What the task asks |
Search through the entries for the word "SharedSurfaceOwner" and copy every line that has it.

Source records |
Record SharedSurfaceOwner := { surface : string; surface_owner : string; surface_paths : list string }.
(** [SharedSurfaceOwner.__post_init__] *)
Definition check_surface (s : SharedSurfaceOwner) : result SharedSurfaceOwner :=
  require_identifier (JStr (surface s)) "surface" ;?
  require_identifier (JStr (surface_owner s)) "surface owner" ;?
  _unique_strings (surface_paths s) "surface paths" true ;?
  let? normalized := map_result portable_path (surface_paths s) in
  require (bool_decide (normalized = surface_paths s)) ContractViolation "surface paths must use normalized POSIX spelling" ;?
  Ok s.
Definition surface_to_document (s : SharedSurfaceOwner) : contract :=
  [("surface", JStr (surface s)); ("owner", JStr (surface_owner s)); ("paths", strs (surface_paths s))].

(** ** The runtime graph *)

Definition contracts_by_id (nodes : list NodeRuntimeContract) : list (string * NodeRuntimeContract) := index_by node_id nodes.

Exercise output |
Record SharedSurfaceOwner := { surface : string; surface_owner : string; surface_paths : list string }.
(** [SharedSurfaceOwner.__post_init__] *)
Definition check_surface (s : SharedSurfaceOwner) : result SharedSurfaceOwner :=
Definition surface_to_document (s : SharedSurfaceOwner) : contract :=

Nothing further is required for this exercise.